Any, best of luck for the future. I know how hard it is to carry a project like yours and I understand perfectly what "lassitude" means. You rock, Robert...
2010-10-30 18:47

Pete

quote
Why?
Hi Robert,
I use Netscape since 1.0 and I also use the current Seamonkey version. So, it's sad when it vanishes. But on the other hand, what is the real use of it? It's nice to have a one-in-all app like opera but in the long run, you can't keep up the speed Mozilla, MS and Webkit currently have in their build system. So, my recommendation is to stop the whole thing even if you'll feel empty for a specific time. But in the long run you'll find something new which might be more compelling than hunting others trail.
Pete
2010-10-31 12:41

rsx11m

quote
On Gerv's question, I'd say that the differences between SeaMonkey and FF/TB are actually increasing rather than decreasing. Firefox is busy coping with its competitors MSIE, Chrome, and Safari, and I personally don't like the UX design either of those has been going (including FF 4.0). Thunderbird has to fight with Outlook and Apple Mail (and some of its own spin-offs) and growing webmail competition. Some of TB's UX-design and backend changes (which SeaMonkey didn't follow) haven't been well received, along with new search functions that conceptually sound good but turned out to be a resource hog and in some cases buggy.

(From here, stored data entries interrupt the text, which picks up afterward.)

(* ===== verification/Kernel.v ===== *)
(** * The state of the kernel above the scheduler

    Files, pipes, inodes, directory entries and the terminal, as the structures
    of [include/linux/fs.h], [include/linux/dcache.h], [fs/ramfs.c],
    [fs/pipe.c] and [include/linux/tty.h] have them.  A structure that
    [kmalloc] returned is found under its address in the map of its type;
    [kmalloc] and [kfree] act on the caches of [Slub] at the same time.  A name
    or path in a [char] array is the list of its characters before the
    terminator. *)
From S2P Require Import Prelude PageAlloc Slub ListHead Task Sched Signal Wait.

(** Flags of [include/linux/fs.h]. *)
Definition PATH_MAX : Z := 256.
Definition S_IFMT : Z := 61440.
Definition S_IFIFO : Z := 4096.
Definition S_IFCHR : Z := 8192.
Definition S_IFDIR : Z := 16384.
Definition S_IFLNK : Z := 40960.
Definition S_IFREG : Z := 32768.
Definition I_PERSISTENT : Z := 1.
Definition O_RDONLY : Z := 0.
Definition O_WRONLY : Z := 1.
Definition O_ACCMODE : Z := 3.
Abbreviation O_APPEND := 1024 (only parsing).
Definition O_NONBLOCK : Z := 2048.
Abbreviation O_ASYNC := 8192 (only parsing).
Definition O_CLOEXEC : Z := 524288.
Definition F_DUPFD : Z := 0.
Definition F_GETFD : Z := 1.
Definition F_SETFD : Z := 2.
Definition F_GETFL : Z := 3.
Definition F_SETFL : Z := 4.
Definition F_DUPFD_CLOEXEC : Z := 0x406.
Definition FD_CLOEXEC : Z := 1.

(** [struct file_ops]: the tables of operations that exist. *)
Inductive file_ops :=
  | FOP_NULL | ramfs_file_ops | ramfs_dir_ops | pipe_read_ops | pipe_write_ops | tty_fops | serial_fops | devnull_fops
  | proc_file_ops | proc_root_ops | proc_pid_dir_ops.

#[export] Instance file_ops_eq_dec : EqDecision file_ops.
Proof. solve_decision. Defined.

Record file := mkFile {
  f_refcount : Z;
  f_inode : Z;
  f_op : file_ops;
  f_private : Z;
  f_pos : Z;
  f_flags : Z;
  f_mode : Z
}.

(** [struct pipe]; its wait queues are at fixed offsets of its address. *)
Record pipe := mkPipe {
  p_head : Z;
  p_tail : Z;
  p_len : Z;
  p_readers : Z;
  p_writers : Z;
  p_buf : gmap Z Z
}.

(** [struct inode] with the fields of the [struct ramfs_inode] that embeds it
    at offset 0.  [i_op] and [i_free] tell whether the pointers are those of
    ramfs or NULL. *)
Record inode := mkInode {
  i_ino : Z;
  i_size : Z;
  i_type : Z;
  i_mode : Z;
  i_rdev : Z;
  i_op : bool;
  i_fop : file_ops;
  i_private : Z;
  i_nlink : Z;
  i_count : Z;
  i_flags : Z;
  i_free : bool;
  ri_parent : Z;
  ri_children : Z;
  ri_data : Z;
  ri_capacity : Z
}.

(** [struct ramfs_dentry] and [struct dentry]. *)
Record ramfs_dentry := mkRdent { rd_name : list Z; rd_inode : Z; rd_next : Z }.
Record dentry := mkDent { d_name : list Z; d_inode : Z; d_parent : Z; d_child : Z; d_next : Z }.

(** [struct user_termios] (the flag words; the rest is copied unchanged) and
    [struct tty]. *)
Record termios := mkTermios { c_iflag : Z; c_oflag : Z; c_cflag : Z; c_lflag : Z; c_rest : list Z }.

Record tty := mkTty {
  rx_buf : gmap Z Z;
  rx_head : Z;
  rx_tail : Z;
  session_id : Z;
  foreground_pgid : Z;
  tty_echo : bool;
  tty_canonical : bool;
  tty_isig : bool;
  tty_termios : termios
}.

(** [k_b]: the bytes of blocks of file data; [k_u]: the bytes of the current
    user address space; [k_uart]: what was sent to the UART. *)
Record kernel := mkKernel {
  k_w : waits;
  k_k : slub;
  k_u : gmap Z Z;
  k_b : gmap Z Z;
  k_files : gmap Z file;
  k_pipes : gmap Z pipe;
  k_inodes : gmap Z inode;
  k_rdents : gmap Z ramfs_dentry;
  k_dents : gmap Z dentry;
  k_next_ino : Z;
  k_tty : tty;
  k_uart : list Z
}.

Abbreviation file_eta x := (mkFile (f_refcount x) (f_inode x) (f_op x) (f_private x) (f_pos x) (f_flags x)
  (f_mode x)) (only parsing).

Definition set_f_refcount (v : Z) (x : file) : file := ltac:(setter (file_eta x) (f_refcount x) v).
Definition set_f_inode (v : Z) (x : file) : file := ltac:(setter (file_eta x) (f_inode x) v).
Definition set_f_op (v : file_ops) (x : file) : file := ltac:(setter (file_eta x) (f_op x) v).
Definition set_f_private (v : Z) (x : file) : file := ltac:(setter (file_eta x) (f_private x) v).
Definition set_f_pos (v : Z) (x : file) : file := ltac:(setter (file_eta x) (f_pos x) v).
Definition set_f_flags (v : Z) (x : file) : file := ltac:(setter (file_eta x) (f_flags x) v).
Definition set_f_mode (v : Z) (x : file) : file := ltac:(setter (file_eta x) (f_mode x) v).

Abbreviation pipe_eta x := (mkPipe (p_head x) (p_tail x) (p_len x) (p_readers x) (p_writers x) (p_buf x))
  (only parsing).

Definition set_p_head (v : Z) (x : pipe) : pipe := ltac:(setter (pipe_eta x) (p_head x) v).
Definition set_p_tail (v : Z) (x : pipe) : pipe := ltac:(setter (pipe_eta x) (p_tail x) v).
Definition set_p_len (v : Z) (x : pipe) : pipe := ltac:(setter (pipe_eta x) (p_len x) v).
Definition set_p_readers (v : Z) (x : pipe) : pipe := ltac:(setter (pipe_eta x) (p_readers x) v).
Definition set_p_writers (v : Z) (x : pipe) : pipe := ltac:(setter (pipe_eta x) (p_writers x) v).
Definition set_p_buf (v : gmap Z Z) (x : pipe) : pipe := ltac:(setter (pipe_eta x) (p_buf x) v).

Abbreviation inode_eta x := (mkInode (i_ino x) (i_size x) (i_type x) (i_mode x) (i_rdev x) (i_op x) (i_fop x)
  (i_private x) (i_nlink x) (i_count x) (i_flags x) (i_free x) (ri_parent x) (ri_children x) (ri_data x)
  (ri_capacity x)) (only parsing).

Definition set_i_ino (v : Z) (x : inode) : inode := ltac:(setter (inode_eta x) (i_ino x) v).
Definition set_i_size (v : Z) (x : inode) : inode := ltac:(setter (inode_eta x) (i_size x) v).
Definition set_i_type (v : Z) (x : inode) : inode := ltac:(setter (inode_eta x) (i_type x) v).
Definition set_i_mode (v : Z) (x : inode) : inode := ltac:(setter (inode_eta x) (i_mode x) v).
Definition set_i_rdev (v : Z) (x : inode) : inode := ltac:(setter (inode_eta x) (i_rdev x) v).
Definition set_i_op (v : bool) (x : inode) : inode := ltac:(setter (inode_eta x) (i_op x) v).
Definition set_i_fop (v : file_ops) (x : inode) : inode := ltac:(setter (inode_eta x) (i_fop x) v).
Definition set_i_private (v : Z) (x : inode) : inode := ltac:(setter (inode_eta x) (i_private x) v).
Definition set_i_nlink (v : Z) (x : inode) : inode := ltac:(setter (inode_eta x) (i_nlink x) v).
Definition set_i_count (v : Z) (x : inode) : inode := ltac:(setter (inode_eta x) (i_count x) v).
Definition set_i_flags (v : Z) (x : inode) : inode := ltac:(setter (inode_eta x) (i_flags x) v).
Definition set_i_free (v : bool) (x : inode) : inode := ltac:(setter (inode_eta x) (i_free x) v).
Definition set_ri_parent (v : Z) (x : inode) : inode := ltac:(setter (inode_eta x) (ri_parent x) v).
Definition set_ri_children (v : Z) (x : inode) : inode := ltac:(setter (inode_eta x) (ri_children x) v).
Definition set_ri_data (v : Z) (x : inode) : inode := ltac:(setter (inode_eta x) (ri_data x) v).
Definition set_ri_capacity (v : Z) (x : inode) : inode := ltac:(setter (inode_eta x) (ri_capacity x) v).

Abbreviation ramfs_dentry_eta x := (mkRdent (rd_name x) (rd_inode x) (rd_next x)) (only parsing).

Definition set_rd_name (v : list Z) (x : ramfs_dentry) : ramfs_dentry := ltac:(setter (ramfs_dentry_eta x)
  (rd_name x) v).
Definition set_rd_inode (v : Z) (x : ramfs_dentry) : ramfs_dentry := ltac:(setter (ramfs_dentry_eta x)
  (rd_inode x) v).
Definition set_rd_next (v : Z) (x : ramfs_dentry) : ramfs_dentry := ltac:(setter (ramfs_dentry_eta x) (rd_next x) v).

Abbreviation dentry_eta x := (mkDent (d_name x) (d_inode x) (d_parent x) (d_child x) (d_next x)) (only parsing).

Definition set_d_name (v : list Z) (x : dentry) : dentry := ltac:(setter (dentry_eta x) (d_name x) v).
Definition set_d_inode (v : Z) (x : dentry) : dentry := ltac:(setter (dentry_eta x) (d_inode x) v).
Definition set_d_parent (v : Z) (x : dentry) : dentry := ltac:(setter (dentry_eta x) (d_parent x) v).
Definition set_d_child (v : Z) (x : dentry) : dentry := ltac:(setter (dentry_eta x) (d_child x) v).
Definition set_d_next (v : Z) (x : dentry) : dentry := ltac:(setter (dentry_eta x) (d_next x) v).

Abbreviation tty_eta x := (mkTty (rx_buf x) (rx_head x) (rx_tail x) (session_id x) (foreground_pgid x)
  (tty_echo x) (tty_canonical x) (tty_isig x) (tty_termios x)) (only parsing).

Definition set_rx_buf (v : gmap Z Z) (x : tty) : tty := ltac:(setter (tty_eta x) (rx_buf x) v).
Definition set_rx_head (v : Z) (x : tty) : tty := ltac:(setter (tty_eta x) (rx_head x) v).
Definition set_rx_tail (v : Z) (x : tty) : tty := ltac:(setter (tty_eta x) (rx_tail x) v).
Definition set_session_id (v : Z) (x : tty) : tty := ltac:(setter (tty_eta x) (session_id x) v).
Definition set_foreground_pgid (v : Z) (x : tty) : tty := ltac:(setter (tty_eta x) (foreground_pgid x) v).
Definition set_tty_echo (v : bool) (x : tty) : tty := ltac:(setter (tty_eta x) (tty_echo x) v).
Definition set_tty_canonical (v : bool) (x : tty) : tty := ltac:(setter (tty_eta x) (tty_canonical x) v).
Definition set_tty_isig (v : bool) (x : tty) : tty := ltac:(setter (tty_eta x) (tty_isig x) v).
Definition set_tty_termios (v : termios) (x : tty) : tty := ltac:(setter (tty_eta x) (tty_termios x) v).

Abbreviation kernel_eta x := (mkKernel (k_w x) (k_k x) (k_u x) (k_b x) (k_files x) (k_pipes x) (k_inodes x)
  (k_rdents x) (k_dents x) (k_next_ino x) (k_tty x) (k_uart x)) (only parsing).

Definition set_k_w (v : waits) (x : kernel) : kernel := ltac:(setter (kernel_eta x) (k_w x) v).
Definition set_k_k (v : slub) (x : kernel) : kernel := ltac:(setter (kernel_eta x) (k_k x) v).
Definition set_k_u (v : gmap Z Z) (x : kernel) : kernel := ltac:(setter (kernel_eta x) (k_u x) v).
Definition set_k_b (v : gmap Z Z) (x : kernel) : kernel := ltac:(setter (kernel_eta x) (k_b x) v).
Definition set_k_files (v : gmap Z file) (x : kernel) : kernel := ltac:(setter (kernel_eta x) (k_files x) v).
Definition set_k_pipes (v : gmap Z pipe) (x : kernel) : kernel := ltac:(setter (kernel_eta x) (k_pipes x) v).
Definition set_k_inodes (v : gmap Z inode) (x : kernel) : kernel := ltac:(setter (kernel_eta x) (k_inodes x) v).
Definition set_k_rdents (v : gmap Z ramfs_dentry) (x : kernel) : kernel := ltac:(setter (kernel_eta x)
  (k_rdents x) v).
Definition set_k_dents (v : gmap Z dentry) (x : kernel) : kernel := ltac:(setter (kernel_eta x) (k_dents x) v).
Definition set_k_next_ino (v : Z) (x : kernel) : kernel := ltac:(setter (kernel_eta x) (k_next_ino x) v).
Definition set_k_tty (v : tty) (x : kernel) : kernel := ltac:(setter (kernel_eta x) (k_tty x) v).
Definition set_k_uart (v : list Z) (x : kernel) : kernel := ltac:(setter (kernel_eta x) (k_uart x) v).

(** Reading and writing through pointers; what was never written is zero. *)
Definition file0 : file := mkFile 0 0 FOP_NULL 0 0 0 0.
Definition pipe0 : pipe := mkPipe 0 0 0 0 0 ∅.
Definition inode0 : inode := mkInode 0 0 0 0 0 false FOP_NULL 0 0 0 0 false 0 0 0 0.
Definition rdent0 : ramfs_dentry := mkRdent [] 0 0.
Definition dentry0 : dentry := mkDent [] 0 0 0 0.

Definition file_at (k : kernel) (f : Z) : file := default file0 (k_files k !! f).
Definition upd_file (k : kernel) (f : Z) (g : file -> file) : kernel :=
  set_k_files (<[f := g (file_at k f)]> (k_files k)) k.
Definition pipe_at (k : kernel) (p : Z) : pipe := default pipe0 (k_pipes k !! p).
Definition upd_pipe (k : kernel) (p : Z) (g : pipe -> pipe) : kernel :=
  set_k_pipes (<[p := g (pipe_at k p)]> (k_pipes k)) k.
Definition inode_at (k : kernel) (i : Z) : inode := default inode0 (k_inodes k !! i).
Definition upd_inode (k : kernel) (i : Z) (g : inode -> inode) : kernel :=
  set_k_inodes (<[i := g (inode_at k i)]> (k_inodes k)) k.
Definition rdent_at (k : kernel) (d : Z) : ramfs_dentry := default rdent0 (k_rdents k !! d).
Definition upd_rdent (k : kernel) (d : Z) (g : ramfs_dentry -> ramfs_dentry) : kernel :=
  set_k_rdents (<[d := g (rdent_at k d)]> (k_rdents k)) k.
Definition dent_at (k : kernel) (d : Z) : dentry := default dentry0 (k_dents k !! d).
Definition upd_dent (k : kernel) (d : Z) (g : dentry -> dentry) : kernel :=
  set_k_dents (<[d := g (dent_at k d)]> (k_dents k)) k.

Definition k_s (k : kernel) : sched := w_s (k_w k).
Definition set_k_s (s : sched) (k : kernel) : kernel := set_k_w (set_w_s s (k_w k)) k.

(** [current] *)
Definition current (k : kernel) : Z := get_current (k_s k).
Definition current_task (k : kernel) : task := task_at (k_s k) (current k).

(** [kmalloc] and [kfree] on the caches. *)
Definition k_malloc (k : kernel) (size : Z) : option (Z * kernel) :=
  '(p, m) ← kmalloc (k_k k) size; Some (p, set_k_k m k).
Definition k_free (k : kernel) (p : Z) : option kernel := m ← kfree (k_k k) p; Some (set_k_k m k).

(** [wake_up] on the wait queues. *)
Definition k_wake_up (k : kernel) (q : Z) : option kernel := w ← wake_up (k_w k) q; Some (set_k_w w k).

Where does SeaMonkey fit into this mix? While it has to react to whatever happens in the core code, the current course of evaluating which feature is useful and what's not, thus retaining the basic user experience rather than making sudden changes while nevertheless benefiting from improvements, is just the way and want SeaMonkey to go. It has a solid user base which doesn't care about the pressure from what other browsers and e-mail clients do (and may actually catch former FF/TB users disagreeing with their course). Yes, that user base may be smaller than those for the mainstream-oriented applications, but it is strongly committed to the project and would certainly miss SeaMonkey if it wasn't there.
2010-10-31 15:03

Gervase Markham

quote
The Future of SeaMonkey
rsx11m: I can see those differences. The question is not "are there differences", but "are there differences which could be minimised by doing a new theme for e.g. Thunderbird"? Disable gloda by default, change the UI how you like it... and then does a big enough difference remain for it to be worth doing a whole separate software project, or do you say "OK, so the result isn't perfect, but wow, do I have a lot more spare time now!"

Gerv
2010-11-01 14:34

KaiRo

Webmaster

quote
Gerv, rsx11m, glazou:
It's good to have this discussion about the future of the SeaMonkey product or it's relevance, but note that the post here is and was purely about me personally - the SeaMonkey project will even exist if I may go a different way.
I for myself have a feeling that my targets might not align with SeaMonkey's as much any more as they did previously, and I'm still evaluating possibilities.
The project is taking a large and big step by itself, which I will help in the transition, but I'm not sure if I'll be with it in the mid to long term. SeaMonkey will go on though - even if I think the product also will need some changes if it wants to survive in the long haul.
2010-11-01 21:49

rsx11m

quote
Hi KaiRo, sorry for the off-topic discussion. I just fail to see how reducing SeaMonkey to an add-on would be desirable or even suitable to make any impact of the efforts necessary, given that much of the backend code is shared already anyway, and that such an extension would only overlay 80%+whatever of the browser/mail UI which would equally need to be maintained. While I certainly hope that you will continue to be part of the project (and I see that a milestone like getting a masters degree is a good reason to reevaluate one's priorities and directions), I'm confident that SeaMonkey will continue to assert its place among the Gecko applications, one way or the other.